Learn HUGGINGFACE-TRANSFORMERS with Real Code Examples
Updated Nov 24, 2025
Code Sample Descriptions
1
Hugging Face Transformers Text Classification Example
from transformers import pipeline
# Load sentiment-analysis pipeline
classifier = pipeline('sentiment-analysis')
# Analyze text
result = classifier('I love using Hugging Face Transformers!')
print(result)
A minimal example using Hugging Face Transformers to perform sentiment analysis on text.
2
Hugging Face Transformers Named Entity Recognition Example
from transformers import pipeline
# Load NER pipeline
ner_pipeline = pipeline('ner', grouped_entities=True)
# Analyze text
text = 'Hugging Face is based in New York.'
result = ner_pipeline(text)
print(result)
Uses a pretrained pipeline to identify named entities in text.
3
Hugging Face Transformers Question Answering Example
from transformers import pipeline
# Load question-answering pipeline
qa_pipeline = pipeline('question-answering')
context = 'Hugging Face develops state-of-the-art NLP models.'
question = 'What does Hugging Face develop?'
result = qa_pipeline(question=question, context=context)
print(result)
Answers questions based on a given context using a pretrained model.
4
Hugging Face Transformers Text Generation Example
from transformers import pipeline
# Load text-generation pipeline
generator = pipeline('text-generation', model='gpt2')

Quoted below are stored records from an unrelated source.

(** The cases of a successful or failed [set], with the chains abstracted. *)
Lemma set_unfold ok sd key value vl cas :
  key <> [] -> len key <= VWASM_SHARED_DATA_MAX_KEY -> vl <= VWASM_SHARED_DATA_MAX_VALUE ->
  (ok 0%nat = true \/ new_val_of value vl = None) ->
  vwasm_shared_data_set ok (Some sd) (Some key) value vl cas =
    let b := bucket_of key in
    match chain_update (bucket_at sd b) key (new_val_of value vl) vl cas with
    | Some (chain', r) => (Some (SharedData (<[b := chain']> (buckets sd))), r)
    | None =>
        if ok 1%nat && ok 2%nat then
          (Some (SharedData (<[b := Entry key (new_val_of value vl) vl 1 :: bucket_at sd b]>
                               (buckets sd))), 0)
        else (Some sd, -2)
    end.
Proof.
  intros Hk Hl Hv Hok. unfold vwasm_shared_data_set.
  destruct key as [|x key]; [done|].
  rewrite !(proj2 (Z.ltb_ge _ _)) by lia.
  unfold new_val_of in *. destruct value as [v|]; simpl.
  - destruct (0 <? vl) eqn:E; simpl in *.
    + destruct Hok as [->|]; [|done]. simpl.
      destruct (chain_update _ _ _ _ _) as [[]|]; [done|].
      by destruct (ok 1%nat), (ok 2%nat).
    + destruct (chain_update _ _ _ _ _) as [[]|]; [done|].
      by destruct (ok 1%nat), (ok 2%nat).
  - destruct (chain_update _ _ _ _ _) as [[]|]; [done|].
    by destruct (ok 1%nat), (ok 2%nat).
Qed.

(** Oversized keys and values are refused before anything is changed. *)
Lemma set_too_big ok sd key value vl cas :
  VWASM_SHARED_DATA_MAX_KEY < len key \/ VWASM_SHARED_DATA_MAX_VALUE < vl ->
  vwasm_shared_data_set ok (Some sd) (Some key) value vl cas = (Some sd, -2).
Proof.
  intros H. unfold vwasm_shared_data_set. destruct key as [|x key]; [done|].
  destruct (_ <? len (x :: key)) eqn:E1; [done|].
  destruct (_ <? vl) eqn:E2; [done|]. btest. lia.
Qed.

Lemma new_val_of_wf value vl :
  vl = len (default [] value) ->
  match new_val_of value vl with Some v => len v = vl /\ 0 < vl | None => vl = 0 end.
Proof.
  intros ->. unfold new_val_of. destruct value as [v|]; simpl; [|done].
  pose proof (len_nonneg v).
  destruct (0 <? len v) eqn:E; btest; [|lia].
  split; [|done]. apply len_take. lia.
Qed.

(** Every request keeps the table well formed, whatever the key, the value and
    the outcome of the allocations. *)
Lemma set_wf ok sd key value vl cas :
  wf_store sd -> vl = len (default [] value) ->
  exists sd', (vwasm_shared_data_set ok (Some sd) key value vl cas).1 = Some sd' /\ wf_store sd'.
Proof.
  intros Hwf Hvl. pose proof Hwf as [Hlen Hall].
  destruct key as [[|x key]|]; [by exists sd| |by exists sd]. set (k := x :: key).
  destruct (decide (len k <= VWASM_SHARED_DATA_MAX_KEY)) as [Hk|Hk].
  2:{ exists sd. rewrite set_too_big by lia. done. }
  destruct (decide (vl <= VWASM_SHARED_DATA_MAX_VALUE)) as [Hv|Hv].
  2:{ exists sd. rewrite set_too_big by lia. done. }
  destruct (decide (ok 0%nat = true \/ new_val_of value vl = None)) as [Hok|Hok].
  2:{ exists sd. split; [|done]. unfold vwasm_shared_data_set, k in *.
      rewrite !(proj2 (Z.ltb_ge _ _)) by lia.
      unfold new_val_of in Hok. destruct value as [v|]; simpl in *; [|naive_solver].
      destruct (0 <? vl); simpl; [|naive_solver].
      destruct (ok 0%nat); simpl; [naive_solver|done]. }
  rewrite set_unfold by done. cbv zeta.
  pose proof (bucket_of_lt k) as Hb. pose proof (new_val_of_wf value vl Hvl) as Hnv.
  assert (0 < len k) by (unfold k; rewrite len_cons; pose proof (len_nonneg key); lia).
  assert (forall c, Forall wf_entry c -> wf_store (SharedData (<[bucket_of k := c]> (buckets sd)))) as Hins.
  { intros c Hc. split; [simpl; by rewrite length_insert|]. intros b.
    rewrite bucket_at_insert by lia. case_decide; auto. }
  destruct (chain_update _ _ _ _ _) as [[c r]|] eqn:E.
  - eexists. split; [done|]. apply Hins. eapply chain_update_forall; [apply Hall| |exact E].
    intros e (? & ? & ? & ?). apply wf_new_entry; try done. zlia.
  - destruct (ok 1%nat && ok 2%nat); eexists; (split; [done|]); [|done].
    apply Hins. constructor; [by apply wf_new_entry|apply Hall].
Qed.

Lemma find_entry_wf sd b k e :
  wf_store sd -> chain_find (bucket_at sd b) k = Some e -> wf_entry e.
Proof.
  intros [_ Hall] Hf. apply chain_find_elem in Hf as [Hin _].
  exact (Forall_elem _ _ _ (Hall b) Hin).
Qed.

Lemma get_spec sd m k :
  refines sd m -> nul_free k ->
  match vwasm_shared_data_get all_ok (Some sd) (Some k) with
  | Some (v, n, c) => m !! k = Some (default [] v, c) /\ n = len (default [] v)
  | None => m !! k = None
  end.
Proof.
  intros (Hwf & Hcan & Hm) Hk. specialize (Hm k Hk).
  destruct k as [|x k].
  - simpl. rewrite Hm.
    destruct (chain_find _ []) as [e|] eqn:E; [|done]. exfalso.
    pose proof (find_entry_wf _ _ _ _ Hwf E) as [[Hpos _] _].
    apply chain_find_elem in E as [Hin Hc].
    pose proof (Forall_elem _ _ _ (Hcan _) Hin) as Hn. simpl in Hn. rewrite cstr_nul_free in Hc by done.
    rewrite Hc in Hpos. done.
  - unfold vwasm_shared_data_get. rewrite Hm.
    destruct (chain_find _ _) as [e|] eqn:E; [|done].
    pose proof (find_entry_wf _ _ _ _ Hwf E) as (_ & _ & _ & Hv).
    unfold view. cbn [fmap option_fmap option_map all_ok negb].
    destruct (e_value e) as [v|]; [|done]. destruct Hv as [Hl Hp].
    rewrite (proj2 (Z.ltb_lt _ _)) by done. simpl.
    rewrite <- Hl. unfold len. rewrite Nat2Z.id, firstn_all. done.
Qed.

(** Replacing one chain by one that answers [key] with [e'] and every other
    key as before is an insertion in the abstract map. *)
Lemma refines_insert sd m key chain e' :
  refines sd m -> nul_free key ->
  Forall wf_entry chain -> Forall (fun e => nul_free (e_key e)) chain ->
  (forall k, chain_find chain k =
             if decide (k = key) then Some e'
             else chain_find (bucket_at sd (bucket_of key)) k) ->
  refines (SharedData (<[bucket_of key := chain]> (buckets sd))) (<[key := view e']> m).
Proof.
  intros ([Hlen Hwf] & Hcan & Hm) Hk Hc1 Hc2 Hf.
  pose proof (bucket_of_lt key) as Hb.
  split_and!.
  - split; [simpl; by rewrite length_insert|]. intros b.
    rewrite bucket_at_insert by lia. case_decide; auto.
  - intros b. rewrite bucket_at_insert by lia. case_decide; [auto|apply Hcan].
  - intros k Hnk. rewrite bucket_at_insert by lia.
    destruct (decide (k = key)) as [->|Hne].
    + rewrite lookup_insert_eq, decide_True by done. rewrite Hf, decide_True by done. done.
    + rewrite lookup_insert_ne by done. rewrite Hm by done.
      case_decide as Hbk; [|done]. rewrite Hf, decide_False by done. by rewrite Hbk.
Qed.

Lemma insert_same_bucket sd b :
  (b < length (buckets sd))%nat -> SharedData (<[b := bucket_at sd b]> (buckets sd)) = sd.
Proof.
  intros H. destruct sd as [bs]. unfold bucket_at. simpl in *. f_equal.
  apply lookup_lt_is_Some_2 in H as [c Hc]. rewrite Hc. simpl.
  by apply list_insert_id.
Qed.

Lemma set_refines sd m k v cas :
  refines sd m -> nul_free k ->
  exists sd', vwasm_shared_data_set all_ok (Some sd) (Some k) (Some v) (len v) cas =
                (Some sd', (spec_set m k v cas).2) /\
              refines sd' (spec_set m k v cas).1.
Proof.
  intros Href Hk. pose proof Href as (Hwf & Hcan & Hm). pose proof Hwf as [Hlen Hall].
  unfold spec_set.
  destruct k as [|x k]; [by exists sd|]. set (key := x :: k) in *.
  assert (0 < len key) as Hpos
    by (unfold key; rewrite len_cons; pose proof (len_nonneg k); lia).
  rewrite (proj2 (Z.eqb_neq (len key) 0)) by lia. simpl orb.
  destruct (VWASM_SHARED_DATA_MAX_KEY <? len key) eqn:E1; btest.
  { exists sd. rewrite set_too_big by lia. done. }
  destruct (VWASM_SHARED_DATA_MAX_VALUE <? len v) eqn:E2; btest.
  { exists sd. rewrite set_too_big by lia. done. }
  rewrite set_unfold; [|done..|by left]. cbv zeta.
  pose proof (bucket_of_lt key) as Hb.
  pose proof (new_val_of_wf (Some v) (len v) eq_refl) as Hnv.
  assert (default [] (new_val_of (Some v) (len v)) = v) as Hview.
  { unfold new_val_of. pose proof (len_nonneg v). destruct (0 <? len v) eqn:E; btest.
    - unfold len. by rewrite Nat2Z.id, firstn_all.
    - symmetry. apply len_0_nil. lia. }
  pose proof (chain_update_spec (bucket_at sd (bucket_of key)) key
                (new_val_of (Some v) (len v)) (len v) cas) as Hupd.
  rewrite (Hm key Hk).
  destruct (chain_find _ key) as [e|] eqn:Ef; simpl.
  - destruct (negb (cas =? 0) && negb (e_cas e =? cas)).
    + rewrite Hupd. eexists. split; [done|]. by rewrite insert_same_bucket by lia.
    + destruct Hupd as (chain' & Hu & Hkeys & Hfind). rewrite Hu. eexists. split; [done|].
      pose proof (find_entry_wf _ _ _ _ Hwf Ef) as (? & ? & ? & ?).
      set (e' := Entry (e_key e) (new_val_of (Some v) (len v)) (len v) (u32 (e_cas e + 1))).
      replace (v, u32 (e_cas e + 1)) with (view e')
        by (unfold view, e'; simpl; by rewrite Hview).
      apply refines_insert; [done|done| | |done].
      * eapply chain_update_forall; [apply Hall| |exact Hu].
        intros e'' (? & ? & ? & ?). apply wf_new_entry; try done. zlia.
      * eapply chain_update_forall; [apply Hcan|done|exact Hu].
  - rewrite Hupd. simpl. eexists. split; [done|].
    set (e' := Entry key (new_val_of (Some v) (len v)) (len v) 1).
    replace (v, 1) with (view e') by (unfold view, e'; simpl; by rewrite Hview).
    apply refines_insert; [done|done| | |].
    + constructor; [by apply wf_new_entry|apply Hall].
    + constructor; [done|apply Hcan].
    + intros k'. cbn [chain_find]. case_decide; subst.
      * by rewrite (proj2 (key_match_iff _ _)) by by apply cstr_nul_free.
      * rewrite (proj2 (key_match_neq _ _)); [done|].
        change (cstr key <> k'). rewrite cstr_nul_free by exact Hk. congruence.
Qed.

(** ** Interface: a store with compare-and-swap

    What the rest of the system may assume of the shared store.  The laws are
    stated on the observable [cas_get]; clients are verified against them. *)

Class CasStore (S : Type) : Type := {
  cas_get : S -> bytes -> option (bytes * Z);
  cas_set : S -> bytes -> bytes -> Z -> S * Z;
  cas_inv : S -> Prop;
  cas_key : bytes -> Prop;
  cas_val : bytes -> Prop
}.

Class CasStoreLaws (S : Type) `{CasStore S} : Prop := {
  (** a set whose expected counter is 0, current, or unneeded succeeds *)
  cas_set_ok s k v cas :
    cas_inv s -> cas_key k -> cas_val v ->
    (forall v0 c, cas_get s k = Some (v0, c) -> cas = 0 \/ cas = c) ->
    exists s', cas_set s k v cas = (s', 0) /\ cas_inv s' /\
      cas_get s' k = Some (v, match cas_get s k with
                              | Some (_, c) => u32 (c + 1) | None => 1 end) /\
      (forall k', cas_key k' -> k' <> k -> cas_get s' k' = cas_get s k');
  (** a stale counter is refused and changes nothing observable *)
  cas_set_stale s k v cas v0 c :
    cas_inv s -> cas_key k -> cas_val v -> cas_get s k = Some (v0, c) ->
    cas <> 0 -> cas <> c ->
    exists s', cas_set s k v cas = (s', -1) /\ cas_inv s' /\
      (forall k', cas_key k' -> cas_get s' k' = cas_get s k')
}.

Definition table_get (sd : shared_data) (k : bytes) : option (bytes * Z) :=
  match vwasm_shared_data_get all_ok (Some sd) (Some k) with
  | Some (v, _, c) => Some (default [] v, c)
  | None => None
  end.

#[export] Instance table_store : CasStore shared_data := {
  cas_get := table_get;
  cas_set sd k v cas :=
    let '(sd', r) := vwasm_shared_data_set all_ok (Some sd) (Some k) (Some v) (len v) cas in
    (default sd sd', r);
  cas_inv sd := exists m, refines sd m;
  cas_key k := nul_free k /\ 0 < len k <= VWASM_SHARED_DATA_MAX_KEY;
  cas_val v := len v <= VWASM_SHARED_DATA_MAX_VALUE
}.

Lemma table_get_refines sd m k : refines sd m -> nul_free k -> table_get sd k = m !! k.
Proof.
  intros Hr Hk. pose proof (get_spec _ _ _ Hr Hk) as H. unfold table_get.
  destruct (vwasm_shared_data_get _ _ _) as [[[v n] c]|]; [|done].
  by destruct H as [-> _].
Qed.

Lemma spec_set_in_range (m : cas_map) k v cas :
  0 < len k <= VWASM_SHARED_DATA_MAX_KEY -> len v <= VWASM_SHARED_DATA_MAX_VALUE ->
  spec_set m k v cas =
    match m !! k with
    | None => (<[k := (v, 1)]> m, 0)
    | Some (_, c) =>
        if negb (cas =? 0) && negb (c =? cas) then (m, -1)
        else (<[k := (v, u32 (c + 1))]> m, 0)
    end.
Proof.
  intros Hk Hv. unfold spec_set.
  rewrite (proj2 (Z.eqb_neq _ 0)), !(proj2 (Z.ltb_ge _ _)) by lia. done.
Qed.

prompt = 'Once upon a time'
result = generator(prompt, max_length=50)
print(result)
Generates text continuations using a language model.
5
Hugging Face Transformers Translation Example
from transformers import pipeline
# Load translation pipeline
translator = pipeline('translation_en_to_fr')
text = 'I love machine learning.'
result = translator(text)
print(result)
Translates text from English to French using a pretrained model.
6
Hugging Face Transformers Summarization Example
from transformers import pipeline
# Load summarization pipeline
summarizer = pipeline('summarization')
text = 'Hugging Face provides an open-source library that makes it easy to use state-of-the-art NLP models in Python applications.'
result = summarizer(text, max_length=50, min_length=25, do_sample=False)
print(result)
Summarizes long text using a pretrained summarization model.
7
Hugging Face Transformers Zero-Shot Classification Example
from transformers import pipeline
# Load zero-shot classification pipeline
classifier = pipeline('zero-shot-classification')
text = 'I love programming in Python.'
candidate_labels = ['programming', 'sports', 'politics']
result = classifier(text, candidate_labels)
print(result)
Classifies text into user-defined labels without model retraining.
8
Hugging Face Transformers Feature Extraction Example
from transformers import AutoTokenizer, AutoModel
import torch
# Load model and tokenizer
tokenizer = AutoTokenizer.from_pretrained('distilbert-base-uncased')
model = AutoModel.from_pretrained('distilbert-base-uncased')
text = 'Transformers are amazing!'
inputs = tokenizer(text, return_tensors='pt')
outputs = model(**inputs)
# Get sentence embedding
embedding = outputs.last_hidden_state.mean(dim=1)
print(embedding)
Extracts embeddings from text using a pretrained model.
9
Hugging Face Transformers Masked Language Modeling Example
from transformers import pipeline
# Load fill-mask pipeline
unmasker = pipeline('fill-mask')
text = 'Hugging Face is creating a [MASK] library.'
result = unmasker(text)
print(result)
Predicts masked words in a sentence using a pretrained model.
10
Hugging Face Transformers Conversational Example
from transformers import pipeline, Conversation
# Load conversational pipeline
conversational_pipeline = pipeline('conversational')
conversation = Conversation('Hello! How are you?')
result = conversational_pipeline(conversation)
print(result)
Handles conversational input using a pretrained dialogue model.